Likeshyt · 29/10/2018 19:16

It sounds like your friend enjoys being your friend so she can be a horrible little bitch and you’ll take it. You seriously don’t need that niggling negativity in your life, are you one of the ONLY actual friends she has? Does she bitch about everyone and anyone to you? She doesn’t actually sound happy, the only relief she gets from what sounds like her horrible self is by projecting her feelings of no self worth onto people and because your probably a pretty decent person you might just take it.

I’ve been this bitch of a person. Thankfully I realised before it was too late, and the friend who sounds like it could be you, me and her are on very good terms, because of my realisation and me profusely apologising because of my awful, arrogant, wrong behaviour.

OP that bich aint worth it girl!

Likeshyt · 29/10/2018 19:16

AND imagine your daughter with someone possibly WORSE than her?! sorry I’m awful I know!

ThistleAmore · 29/10/2018 19:18

She has a go at your husband, your child, your house, your family, basically your life?

She sounds like a right cow. LTB, quite frankly.

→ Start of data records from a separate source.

Lemma resolveOrder_cases (tX tY : Token) (amtX amtY : string)
  (cX cY : option string) (order : FinalOrder) :
  resolveOrder toLowerCase tX tY amtX amtY cX cY = Some order ->
  ((finalTokenX order = tX /\ finalAmountX order = amtX /\
    finalTokenY order = tY /\ finalAmountY order = amtY) \/
   (finalTokenX order = tY /\ finalAmountX order = amtY /\
    finalTokenY order = tX /\ finalAmountY order = amtX)) /\
  (truthyOpt cX && truthyOpt cY = true ->
   cX = Some (finalContractTokenX order) /\
   cY = Some (finalContractTokenY order) /\
   (toLowerCase (address tX) = toLowerCase (finalContractTokenX order) \/
    toLowerCase (address tY) = toLowerCase (finalContractTokenX order) ->
    toLowerCase (address (finalTokenX order))
    = toLowerCase (finalContractTokenX order))) /\
  (truthyOpt cX && truthyOpt cY = false ->
   finalContractTokenX order = address (finalTokenX order) /\
   finalContractTokenY order = address (finalTokenY order) /\
   String.leb (toLowerCase (finalContractTokenX order))
     (toLowerCase (finalContractTokenY order)) = true).
Proof.
  assert (Hfb : forall o, fallbackOrder toLowerCase tX tY amtX amtY = Some o ->
            ((finalTokenX o = tX /\ finalAmountX o = amtX /\
              finalTokenY o = tY /\ finalAmountY o = amtY) \/
             (finalTokenX o = tY /\ finalAmountX o = amtY /\
              finalTokenY o = tX /\ finalAmountY o = amtX)) /\
            finalContractTokenX o = address (finalTokenX o) /\
            finalContractTokenY o = address (finalTokenY o) /\
            String.leb (toLowerCase (finalContractTokenX o))
              (toLowerCase (finalContractTokenY o)) = true).
  { intros o. unfold fallbackOrder.
    destruct (truthy (address tX) && truthy (address tY)); [|discriminate].
    destruct (String.ltb _ _) eqn:Hlt; intros [= <-]; simpl.
    - split; [left; auto|]. repeat split. apply ltb_true_leb, Hlt.
    - split; [right; auto|]. repeat split. apply ltb_false_leb, Hlt. }
  unfold resolveOrder.
  destruct cX as [contractX|], cY as [contractY|]; simpl;
    try (intros Ho; destruct (Hfb order Ho) as (Hp & Hrest);
         split; [exact Hp|]; split; [try discriminate; rewrite ?andb_false_r;
                                     discriminate | intros _; exact Hrest]).
  destruct (truthy contractX && truthy contractY) eqn:Hc.
  - destruct (String.eqb (toLowerCase (address tX)) (toLowerCase contractX))
      eqn:He; intros [= <-]; simpl.
    + split; [left; auto|]. split; [|discriminate]. intros _.
      repeat split. intros _. apply String.eqb_eq, He.
    + split; [right; auto|]. split; [|discriminate]. intros _.
      repeat split. intros [Hx | Hy]; [|exact Hy].
      apply String.eqb_neq in He. congruence.
  - intros Ho. destruct (Hfb order Ho) as (Hp & Hrest).
    split; [exact Hp|]. split; [discriminate | intros _; exact Hrest].
Qed.

(** X12.  The token-order block keeps every amount with the token it was typed
    for; with both contract addresses at hand these are passed on as they
    are, and the UI token matching the contract's tokenX (if one does) is
    the final tokenX; without them the two resolved addresses are passed
    on, the smaller lower-cased one as tokenX. *)
Theorem resolveOrder_keeps_pairs (tX tY : Token) (amtX amtY : string)
  (cX cY : option string) (order : FinalOrder) :
  resolveOrder toLowerCase tX tY amtX amtY cX cY = Some order ->
  ((finalTokenX order = tX /\ finalAmountX order = amtX /\
    finalTokenY order = tY /\ finalAmountY order = amtY) \/
   (finalTokenX order = tY /\ finalAmountX order = amtY /\
    finalTokenY order = tX /\ finalAmountY order = amtX)) /\
  (truthyOpt cX && truthyOpt cY = true ->
   cX = Some (finalContractTokenX order) /\
   cY = Some (finalContractTokenY order) /\
   (toLowerCase (address tX) = toLowerCase (finalContractTokenX order) \/
    toLowerCase (address tY) = toLowerCase (finalContractTokenX order) ->
    toLowerCase (address (finalTokenX order))
    = toLowerCase (finalContractTokenX order))) /\
  (truthyOpt cX && truthyOpt cY = false ->
   finalContractTokenX order = address (finalTokenX order) /\
   finalContractTokenY order = address (finalTokenY order) /\
   String.leb (toLowerCase (finalContractTokenX order))
     (toLowerCase (finalContractTokenY order)) = true).
Proof. exact (resolveOrder_cases tX tY amtX amtY cX cY order). Qed.

(** X13.  With both contract addresses at hand and two UI tokens whose
    lower-cased addresses differ, [currentPrice] inverts the pair price
    exactly when [handleAddLiquidity] exchanges the two amounts. *)
Theorem price_inverted_iff_amounts_swapped (tX tY : Token)
  (amtX amtY : string) (cX cY px py : option string) (price : float)
  (order : FinalOrder) :
  truthyOpt cX && truthyOpt cY = true ->
  toLowerCase (address tX) <> toLowerCase (address tY) ->
  truthyNumber price = true ->
  resolveOrder toLowerCase tX tY amtX amtY cX cY = Some order ->
  (priceNeedsSwap toLowerCase tX tY cX cY px py = true /\
   currentPrice toLowerCase (Some tX) (Some tY) (Some price) cX cY px py
   = (1 / price)%float /\
   finalTokenX order = tY /\ finalAmountX order = amtY /\
   finalAmountY order = amtX) \/
  (priceNeedsSwap toLowerCase tX tY cX cY px py = false /\
   currentPrice toLowerCase (Some tX) (Some tY) (Some price) cX cY px py
   = price /\
   finalTokenX order = tX /\ finalAmountX order = amtX /\
   finalAmountY order = amtY).
Proof.
  intros Hc Hne Hp. unfold resolveOrder, currentPrice, priceNeedsSwap, priceTokenX.
  rewrite Hc, Hp.
  destruct cX as [contractX|]; [|discriminate].
  destruct cY as [contractY|]; [|simpl in Hc; rewrite andb_false_r in Hc;
                                  discriminate].
  simpl in Hc. rewrite Hc.
  destruct (String.eqb (toLowerCase (address tX)) (toLowerCase contractX))
    eqn:He; intros [= <-]; simpl.
  - right. rewrite String.eqb_refl. simpl. auto.
  - left. apply String.eqb_neq in Hne. rewrite Hne. simpl. auto.
Qed.

(** X15.  Once the allowance is what [handleApproveX] asks for, 110% of a
    non-negative parsed amount rounded down, the approve button is gone:
    [needsApprovalX] is false for that amount. *)
Theorem approval_covers_amount (amount : string) (t : Token) (parsed : Z) :
  parseUnits amount (decimals t) = Some parsed -> 0 <= parsed ->
  parsed <= approvalAmount parsed /\
  needsApproval parseUnits amount (Some t) (Some (approvalAmount parsed))
  = false.
Proof.
  intros Hparse Hpos.
  assert (Hle : parsed <= approvalAmount parsed).
  { unfold approvalAmount. rewrite quot_nonneg by lia.
    apply Z.div_le_lower_bound; lia. }
  split; [exact Hle|]. unfold needsApproval.
  destruct (truthy amount); [|reflexivity].
  rewrite Hparse. apply Z.ltb_ge, Hle.
Qed.


(** X17.  The guard before the allowance check can never fire: no run of
    [handleAddLiquidity] ends in the "Token bilgileri eksik" toast. *)
Theorem token_info_toast_unreachable (st : FormState) (plan : BinPlan)
  (allowanceXResult allowanceYResult : option Z) (now : Z) :
  handleAddLiquidity toLowerCase parseUnits st plan
    allowanceXResult allowanceYResult now <> ToastTokenInfoMissing.
Proof.
  unfold handleAddLiquidity.
  destruct (tokenX st) as [tX|]; [|discriminate].
  destruct (tokenY st) as [tY|]; [|discriminate].
  destruct (account st) as [to|]; [|discriminate].
  destruct (negb (truthy (amountX st))) eqn:HaX; [discriminate|].
  destruct (negb (truthy (amountY st))) eqn:HaY; [discriminate|].
  simpl. destruct (negb (truthy to)); [discriminate|].
  destruct (truthyOpt (poolPairAddress st) && isLoadingPoolData st);
    [discriminate|].
  destruct (resolveOrder toLowerCase tX tY (amountX st) (amountY st)
              (contractTokenX st) (contractTokenY st)) as [order|] eqn:Horder;
    [|discriminate].
  destruct (resolveOrder_cases _ _ _ _ _ _ _ Horder) as (Hpairs & _).
  assert (Hx : negb (truthy (finalAmountX order)) = false /\
               negb (truthy (finalAmountY order)) = false).
  { destruct Hpairs as [(_ & -> & _ & ->) | (_ & -> & _ & ->)]; auto. }
  destruct Hx as [-> ->]. simpl.
  destruct (parseUnits _ _); [|discriminate].
  destruct (parseUnits _ _); [|discriminate].
  destruct allowanceXResult; [|discriminate].
  destruct allowanceYResult; [|discriminate].
  destruct (_ || _); [discriminate|].
  destruct (buildLiquidityParams _ _ _ _ _ _); discriminate.
Qed.

End FormFacts.

Lemma orElse_nonempty (field : option string) (rest : string) :
  rest <> ""%string -> orElse field rest <> ""%string.
Proof.
  intros Hrest. unfold orElse, truthy. destruct field as [m|]; [|exact Hrest].
  destruct (String.eqb m "") eqn:He; simpl; [exact Hrest|].
  apply String.eqb_neq, He.
Qed.

Lemma orElse_falsy (field : option string) (rest : string) :
  truthyOpt field = false -> orElse field rest = rest.
Proof.
  unfold orElse, truthyOpt. destruct field as [m|]; [|reflexivity].
  intros ->. reflexivity.
Qed.

Lemma orElse_truthy (m rest : string) :
  m <> ""%string -> orElse (Some m) rest = m.
Proof.
  intros Hm. unfold orElse, truthy. apply String.eqb_neq in Hm. rewrite Hm.
  reflexivity.
Qed.

(** X18.  The failure toast never shows an empty description: the message is
    the first non-empty one of [shortMessage], [message], [data.message]
    and [cause.message], in this order, and "Bilinmeyen hata" when there is
    none. *)
Theorem errorMessage_never_empty (error : CaughtError) :
  errorMessage error <> ""%string /\
  (forall m, shortMessage error = Some m -> m <> ""%string ->
     errorMessage error = m) /\
  (forall m, truthyOpt (shortMessage error) = false ->
     message error = Some m -> m <> ""%string ->
     errorMessage error = m) /\
  (forall m, truthyOpt (shortMessage error) = false ->
     truthyOpt (message error) = false ->
     dataMessage error = Some m -> m <> ""%string ->
     errorMessage error = m) /\
  (forall m, truthyOpt (shortMessage error) = false ->
     truthyOpt (message error) = false ->
     truthyOpt (dataMessage error) = false ->
     causeMessage error = Some m -> m <> ""%string ->
     errorMessage error = m) /\
  (truthyOpt (shortMessage error) = false ->
   truthyOpt (message error) = false ->
   truthyOpt (dataMessage error) = false ->
   truthyOpt (causeMessage error) = false ->
   errorMessage error = "Bilinmeyen hata"%string).
Proof.
  unfold errorMessage. repeat split.
  - repeat apply orElse_nonempty. discriminate.
  - intros m -> Hm. apply orElse_truthy, Hm.
  - intros m H1 -> Hm. rewrite (orElse_falsy _ _ H1).
    apply orElse_truthy, Hm.
  - intros m H1 H2 -> Hm.
    rewrite (orElse_falsy _ _ H1), (orElse_falsy _ _ H2).
    apply orElse_truthy, Hm.
  - intros m H1 H2 H3 -> Hm.
    rewrite (orElse_falsy _ _ H1), (orElse_falsy _ _ H2),
      (orElse_falsy _ _ H3).
    apply orElse_truthy, Hm.
  - intros H1 H2 H3 H4.
    rewrite (orElse_falsy _ _ H1), (orElse_falsy _ _ H2),
      (orElse_falsy _ _ H3), (orElse_falsy _ _ H4). reflexivity.
Qed.

(** Pressing the arrow of the swap card twice restores tokens and
    amounts. *)
Theorem handleSwap_twice (st : SwapState) : handleSwap (handleSwap st) = st.
Proof. destruct st. reflexivity. Qed.

(** * More on getDistribution *)

Lemma BigInt_throws_RangeError (x : float) (e : Error) :
  BigInt x = Throw e -> e = RangeError.
Proof.
  unfold BigInt. destruct (Prim2SF x) as [s| s | |s m ex]; try discriminate;
    try (intros [= <-]; reflexivity).
  destruct (0 <=? ex); [discriminate|].
  destruct (signed s m mod 2 ^ (- ex) =? 0); [discriminate|].
  intros [= <-]; reflexivity.
Qed.

Lemma scaleRatio_throws_RangeError (ratio : float) (e : Error) :
  scaleRatio ratio = Throw e -> e = RangeError.
Proof.
  unfold scaleRatio.
  destruct (BigInt (Math_floor (ratio * 1e9)%float)) as [hi|e'] eqn:Hb; simpl.
  - change (BigInt 1e9%float) with (@Normal Z 1000000000). simpl. discriminate.
  - intros [= <-]. exact (BigInt_throws_RangeError _ _ Hb).
Qed.

Lemma scaleRatio_multiple (ratio : float) (v : Z) :
  scaleRatio ratio = Normal v -> (10 ^ 9 | v).
Proof.
  unfold scaleRatio.
  destruct (BigInt (Math_floor (ratio * 1e9)%float)) as [hi|e']; simpl;
    [|discriminate].
  change (BigInt 1e9%float) with (@Normal Z 1000000000). simpl.
  intros [= <-]. exists hi. reflexivity.
Qed.
Definition reaper_rel (st st' : shell) : Prop :=
  (∀ p j', heap st' !! p = Some j' →
     ∃ j, heap st !! p = Some j ∧ job_step j j')
  ∧ (∀ p, p ∈ job_list st' → p ∈ job_list st)
  ∧ jid2job st' ⊆ jid2job st
  ∧ next_ptr st' = next_ptr st
  ∧ shell_pgrp st' = shell_pgrp st
  ∧ sigchld_blocked st' = sigchld_blocked st
  ∧ (tty_owner st' = tty_owner st
     ∨ ∃ p j, heap st !! p = Some j ∧ status j = FOREGROUND
         ∧ tty_owner st' = pgid j).

(** What [remove_job p] does to the state when it returns. *)
Definition removal_rel (p : ptr) (st st' : shell) : Prop :=
  (∀ r j', heap st' !! r = Some j' →
     r ≠ p ∧ ∃ j, heap st !! r = Some j ∧ (j' = j ∨ j' = set_jid (-1) j))
  ∧ heap st' !! p = None
  ∧ job_list st' = list_remove p (job_list st)
  ∧ jid2job st' ⊆ jid2job st
  ∧ next_ptr st' = next_ptr st
  ∧ tty_owner st' = tty_owner st
  ∧ tty_mode st' = tty_mode st
  ∧ shell_tty_state st' = shell_tty_state st
  ∧ shell_pgrp st' = shell_pgrp st
  ∧ sigchld_blocked st' = sigchld_blocked st
  ∧ log st' = log st.
Lemma placeEvent_stuck (ev : Event) (e : nat) (w w' : world) (e' : nat)
    (loc : Location) (force : bool) (c : completion bool) :
  stuck ev e w → placeEvent w e' loc force = (w', c) →
  stuck ev e w' ∧ (e' = e → c = Ret false).
Proof.
  intros Hst Hp. destruct (decide (e' = e)) as [->|Hne].
  - destruct Hst as (ev' & H1 & H2 & H3 & H4).
    assert (Ht : timeObj ev' = timeObj ev) by (by rewrite H2).
    unfold placeEvent in Hp. rewrite H1, Ht in Hp.
    destruct (Z.ltb_spec (startMin (timeObj ev)) (schStartMin (sched w))) as [|Hs];
      cbn [orb] in Hp.
    { injection Hp as <- <-. split; [by exists ev'|done]. }
    destruct (Z.ltb_spec (schEndMin (sched w)) (endMin (timeObj ev))) as [|He].
    { injection Hp as <- <-. split; [by exists ev'|done]. }
    destruct H4 as [?|[?|Hnil]]; [lia|lia|].
    rewrite Hnil in Hp. cbn [length Nat.eqb] in Hp. injection Hp as <- <-.
    split; [|done].
    exists (fst (updateIndices [] ev')). rewrite heap_upd_event, H1.
    split; [done|]. unfold updateIndices.
    destruct (negb _); cbn [fst].
    + split; [done|]. split; [done|]. by right; right.
    + split; [by apply same_request_step|]. split; [done|]. by right; right.
  - split; [|done]. unfold placeEvent in Hp.
    destruct (heap w !! e') as [ev0|]; [|by injection Hp as <- <-].
    destruct (_ || _); [by injection Hp as <- <-|].
    set (ranges := getIndicesForEvent (sched w) (timeObj ev0)) in *.
    assert (Hw1 : stuck ev e (upd_event e' (λ x, fst (updateIndices ranges x)) w))
      by (by apply stuck_upd_other).
    set (w1 := upd_event e' _ w) in *.
    destruct (length ranges =? 0)%nat; [by injection Hp as <- <-|].
    assert (Hplace : ∀ w2 c2,
      match flat_map slots ranges, scheduleGrid (sched w) !! name loc with
      | [], _ => (upd_event e' (set_placedLocation (name loc)) w1, Ret true)
      | _ :: _, None => (w1, Throw TypeError)
      | ks, Some arr =>
          (upd_event e' (set_placedLocation (name loc))
             (upd_sched (set_scheduleGrid
                (<[name loc := foldl (arr_write (Occ e')) arr ks]> (scheduleGrid (sched w)))) w1),
           Ret true)
      end = (w2, c2) → stuck ev e w2).
    { intros w2 c2 H.
      destruct (flat_map slots ranges) as [|k0 ks].
      - injection H as <- <-. by apply stuck_upd_other.
      - destruct (scheduleGrid (sched w) !! name loc) as [arr|].
        + injection H as <- <-. apply stuck_upd_other; [done|].
          by apply stuck_upd_sched.
        + by injection H as <- <-. }
    destruct force; [by eapply Hplace|].
    destruct (capacity loc <? seats ev0).
    { injection Hp as <- <-. by apply stuck_upd_other. }
    destruct (first_hit _) as [[|]|ex].
    + injection Hp as <- <-. by apply stuck_upd_other.
    + by eapply Hplace.
    + by injection Hp as <- <-.
Qed.

Lemma try_locs_stuck (ev : Event) (e : nat) (ls : list Location) (w w' : world)
    (e' : nat) (c : completion bool) :
  stuck ev e w → try_locs w e' ls = (w', c) → stuck ev e w'.
Proof.
  revert w. induction ls as [|l ls IH]; intros w Hst; cbn [try_locs].
  - by intros [= <- <-].
  - destruct (placeEvent w e' l false) as [w1 c1] eqn:Hp.
    destruct (placeEvent_stuck _ _ _ _ _ _ _ _ Hst Hp) as [Hst1 _].
    destruct c1 as [[|]|ex]; [by intros [= <- <-]|by apply IH|by intros [= <- <-]].
Qed.

Lemma phase1_body_stuck (ev : Event) (e : nat) (x : option nat)
    (s s' : world * pools) (c : completion unit) :
  stuck ev e s.1 → phase1_body x s = (s', c) → stuck ev e s'.1.
Proof.
  destruct s as [w p]. cbn [fst]. intros Hst. unfold phase1_body.
  destruct (x ≫= _) as [[e' ev']|]; [|by intros [= <- <-]].
  destruct (is_unknown (bldgCode ev')); [by intros [= <- <-]|].
  destruct (is_unknown (roomNumber ev')); [by intros [= <- <-]|].
  destruct (findLoc _ _) as [loc|]; [|by intros [= <- <-]].
  destruct (placeEvent w e' loc false) as [w1 c1] eqn:Hp.
  destruct (placeEvent_stuck _ _ _ _ _ _ _ _ Hst Hp) as [Hst1 _].
  by destruct c1 as [[|]|ex]; intros [= <- <-].
Qed.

pictish · 29/10/2018 19:18

She sounds utterly socially inept.

ThistleAmore · 29/10/2018 19:18

"but I don’t have many other friends and don’t want to throw away 20 years of friendship. "
You do not have 20 years of friendship that could be thrown away. What you DO have is 20 years of being her emotional punchbag, which I sincerely encourage you to throw away ASAP. Today.

^THIS.

BlancheM · 29/10/2018 19:20

Fuck her off

SinisterBumFacedCat · 29/10/2018 19:22

Fuck that shit Man! She's a dick.

Ford KA's are awesome!!!!!

Strawberry2017 · 29/10/2018 19:22

She sounds toxic, if you think about how she's effecting you, would you want your daughter growing up hearing it?
Babies should be socialised from any age, it's good for them.
Good for you for going to college! I think you would be best for walking away. She won't get better she will just get worse.
Sounds like she has insecurity issues and you are getting all the stick.
Move away from her. You won't regret it. X

RedFallLeaf · 29/10/2018 19:22

Trust me, she wont change.
Faze her out @OP

GreenTulips · 29/10/2018 19:24

You need to repeat back what she says
'Your DH is rough'
'My DH is rough?
Your car is for peasants
My car is for peasants?

That way you call her out. She 'hears what she said and how she said i, and now she has to justify her thought to you - she won't be expecting it and will feel awkward

Do this enough times and she'll stop because I think sometimes people just don't hear what they say

LukeSkywalkerBoots · 29/10/2018 19:24

Doesn’t matter if she’s gone through a rough time she has no right to talk down to you and insult you, tell her to fuck off!